The problem: Could you print exactly the lines of the listing below, starting at the line that has "- destruct w; [constructor|discriminate]." and ending at the line that has "apply lang_Char_inv in L2.", and only those lines?

Data provided:
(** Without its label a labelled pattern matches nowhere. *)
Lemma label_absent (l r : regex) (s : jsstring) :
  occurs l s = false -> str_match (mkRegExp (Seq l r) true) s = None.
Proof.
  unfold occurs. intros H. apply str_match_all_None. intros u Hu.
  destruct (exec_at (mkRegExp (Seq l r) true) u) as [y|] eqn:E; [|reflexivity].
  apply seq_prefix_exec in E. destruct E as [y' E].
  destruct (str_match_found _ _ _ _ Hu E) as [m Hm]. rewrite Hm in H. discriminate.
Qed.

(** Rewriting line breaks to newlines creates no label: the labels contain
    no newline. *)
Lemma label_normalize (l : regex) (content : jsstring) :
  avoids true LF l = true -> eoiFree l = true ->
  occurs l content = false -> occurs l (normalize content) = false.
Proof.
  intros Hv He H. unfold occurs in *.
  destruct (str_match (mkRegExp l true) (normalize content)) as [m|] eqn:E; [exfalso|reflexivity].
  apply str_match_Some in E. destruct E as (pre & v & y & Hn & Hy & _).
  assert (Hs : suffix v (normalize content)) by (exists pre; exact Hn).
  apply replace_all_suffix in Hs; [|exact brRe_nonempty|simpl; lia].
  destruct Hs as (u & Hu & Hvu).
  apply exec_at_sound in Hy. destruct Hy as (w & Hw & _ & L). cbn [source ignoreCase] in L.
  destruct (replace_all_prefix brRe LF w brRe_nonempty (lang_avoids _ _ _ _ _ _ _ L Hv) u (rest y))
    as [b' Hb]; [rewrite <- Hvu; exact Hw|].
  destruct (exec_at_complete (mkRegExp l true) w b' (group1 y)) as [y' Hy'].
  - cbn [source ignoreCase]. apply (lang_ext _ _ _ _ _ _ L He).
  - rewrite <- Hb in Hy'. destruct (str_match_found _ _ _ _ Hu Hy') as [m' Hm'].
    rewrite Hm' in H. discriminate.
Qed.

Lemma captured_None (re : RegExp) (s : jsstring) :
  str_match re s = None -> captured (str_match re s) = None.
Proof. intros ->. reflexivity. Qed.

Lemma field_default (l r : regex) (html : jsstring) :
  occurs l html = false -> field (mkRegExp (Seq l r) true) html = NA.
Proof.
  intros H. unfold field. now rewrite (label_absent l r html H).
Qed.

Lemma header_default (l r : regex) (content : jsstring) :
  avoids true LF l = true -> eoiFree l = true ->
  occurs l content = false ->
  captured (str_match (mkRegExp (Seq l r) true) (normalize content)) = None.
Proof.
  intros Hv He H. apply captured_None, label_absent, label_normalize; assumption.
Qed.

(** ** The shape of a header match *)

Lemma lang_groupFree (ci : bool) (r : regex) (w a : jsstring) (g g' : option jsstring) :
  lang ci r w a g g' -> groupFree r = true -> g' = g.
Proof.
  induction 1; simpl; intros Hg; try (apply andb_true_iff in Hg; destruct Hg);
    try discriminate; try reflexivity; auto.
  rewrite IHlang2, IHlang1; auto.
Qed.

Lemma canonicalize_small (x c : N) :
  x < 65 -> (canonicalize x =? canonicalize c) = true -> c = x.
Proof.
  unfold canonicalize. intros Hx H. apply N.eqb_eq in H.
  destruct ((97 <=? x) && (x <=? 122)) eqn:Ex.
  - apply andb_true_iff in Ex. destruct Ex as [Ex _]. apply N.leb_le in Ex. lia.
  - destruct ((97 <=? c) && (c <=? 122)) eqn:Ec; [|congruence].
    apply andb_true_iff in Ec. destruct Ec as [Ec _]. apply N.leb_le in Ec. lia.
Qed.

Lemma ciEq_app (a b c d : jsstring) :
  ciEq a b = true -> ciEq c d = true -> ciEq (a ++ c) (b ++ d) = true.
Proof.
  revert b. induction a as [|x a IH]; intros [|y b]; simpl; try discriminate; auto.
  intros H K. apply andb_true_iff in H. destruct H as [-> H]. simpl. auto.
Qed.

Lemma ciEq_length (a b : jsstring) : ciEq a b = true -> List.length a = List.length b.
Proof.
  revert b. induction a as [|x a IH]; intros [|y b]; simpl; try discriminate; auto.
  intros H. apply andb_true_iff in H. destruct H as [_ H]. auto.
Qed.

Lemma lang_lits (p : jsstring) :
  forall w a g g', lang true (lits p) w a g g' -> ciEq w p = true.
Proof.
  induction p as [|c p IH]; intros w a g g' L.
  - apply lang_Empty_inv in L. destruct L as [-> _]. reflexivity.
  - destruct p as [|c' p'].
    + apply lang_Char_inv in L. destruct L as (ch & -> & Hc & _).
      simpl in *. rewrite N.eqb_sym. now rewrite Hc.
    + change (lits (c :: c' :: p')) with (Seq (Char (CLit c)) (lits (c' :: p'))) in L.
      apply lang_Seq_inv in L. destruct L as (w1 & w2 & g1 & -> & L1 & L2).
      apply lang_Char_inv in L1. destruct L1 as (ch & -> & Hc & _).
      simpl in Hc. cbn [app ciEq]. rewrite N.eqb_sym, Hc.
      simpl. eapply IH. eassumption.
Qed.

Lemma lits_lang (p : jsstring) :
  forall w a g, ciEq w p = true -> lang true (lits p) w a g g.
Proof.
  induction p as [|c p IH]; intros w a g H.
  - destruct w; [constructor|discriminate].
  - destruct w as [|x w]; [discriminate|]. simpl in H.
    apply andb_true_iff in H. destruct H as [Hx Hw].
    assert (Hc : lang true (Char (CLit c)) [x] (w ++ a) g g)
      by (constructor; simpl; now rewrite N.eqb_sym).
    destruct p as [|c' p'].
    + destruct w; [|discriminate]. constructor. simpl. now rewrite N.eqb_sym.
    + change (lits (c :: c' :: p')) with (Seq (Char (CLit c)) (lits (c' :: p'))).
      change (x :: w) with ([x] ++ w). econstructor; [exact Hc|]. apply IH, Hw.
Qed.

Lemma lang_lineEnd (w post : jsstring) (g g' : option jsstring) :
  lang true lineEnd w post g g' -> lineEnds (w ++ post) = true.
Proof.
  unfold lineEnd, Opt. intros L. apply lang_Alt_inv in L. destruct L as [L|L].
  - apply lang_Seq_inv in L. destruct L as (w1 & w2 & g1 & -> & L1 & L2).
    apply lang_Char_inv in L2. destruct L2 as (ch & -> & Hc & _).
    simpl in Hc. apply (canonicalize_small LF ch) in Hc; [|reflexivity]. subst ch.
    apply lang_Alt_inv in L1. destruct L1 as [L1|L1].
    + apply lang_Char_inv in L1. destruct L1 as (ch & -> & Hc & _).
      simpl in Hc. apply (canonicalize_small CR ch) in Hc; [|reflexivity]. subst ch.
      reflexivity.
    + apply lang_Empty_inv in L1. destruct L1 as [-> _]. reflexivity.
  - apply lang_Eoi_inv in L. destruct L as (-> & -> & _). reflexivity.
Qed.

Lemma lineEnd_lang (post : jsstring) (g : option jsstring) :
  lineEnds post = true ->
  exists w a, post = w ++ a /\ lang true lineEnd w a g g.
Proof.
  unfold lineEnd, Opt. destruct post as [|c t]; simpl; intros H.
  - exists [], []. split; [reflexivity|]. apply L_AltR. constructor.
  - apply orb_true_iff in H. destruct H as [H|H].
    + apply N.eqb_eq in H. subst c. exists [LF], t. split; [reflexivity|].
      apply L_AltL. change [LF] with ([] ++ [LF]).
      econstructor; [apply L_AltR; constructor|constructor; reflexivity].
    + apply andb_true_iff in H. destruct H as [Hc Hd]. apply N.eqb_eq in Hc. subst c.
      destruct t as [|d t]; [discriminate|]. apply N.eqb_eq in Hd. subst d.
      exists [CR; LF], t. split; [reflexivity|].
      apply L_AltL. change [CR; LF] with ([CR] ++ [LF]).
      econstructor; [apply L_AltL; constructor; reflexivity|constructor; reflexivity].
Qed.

Exercise answer:
  - destruct w; [constructor|discriminate].
  - destruct w as [|x w]; [discriminate|]. simpl in H.
    apply andb_true_iff in H. destruct H as [Hx Hw].
    assert (Hc : lang true (Char (CLit c)) [x] (w ++ a) g g)
      by (constructor; simpl; now rewrite N.eqb_sym).
    destruct p as [|c' p'].
    + destruct w; [|discriminate]. constructor. simpl. now rewrite N.eqb_sym.
    + change (lits (c :: c' :: p')) with (Seq (Char (CLit c)) (lits (c' :: p'))).
      change (x :: w) with ([x] ++ w). econstructor; [exact Hc|]. apply IH, Hw.
Qed.

Lemma lang_lineEnd (w post : jsstring) (g g' : option jsstring) :
  lang true lineEnd w post g g' -> lineEnds (w ++ post) = true.
Proof.
  unfold lineEnd, Opt. intros L. apply lang_Alt_inv in L. destruct L as [L|L].
  - apply lang_Seq_inv in L. destruct L as (w1 & w2 & g1 & -> & L1 & L2).
    apply lang_Char_inv in L2. destruct L2 as (ch & -> & Hc & _).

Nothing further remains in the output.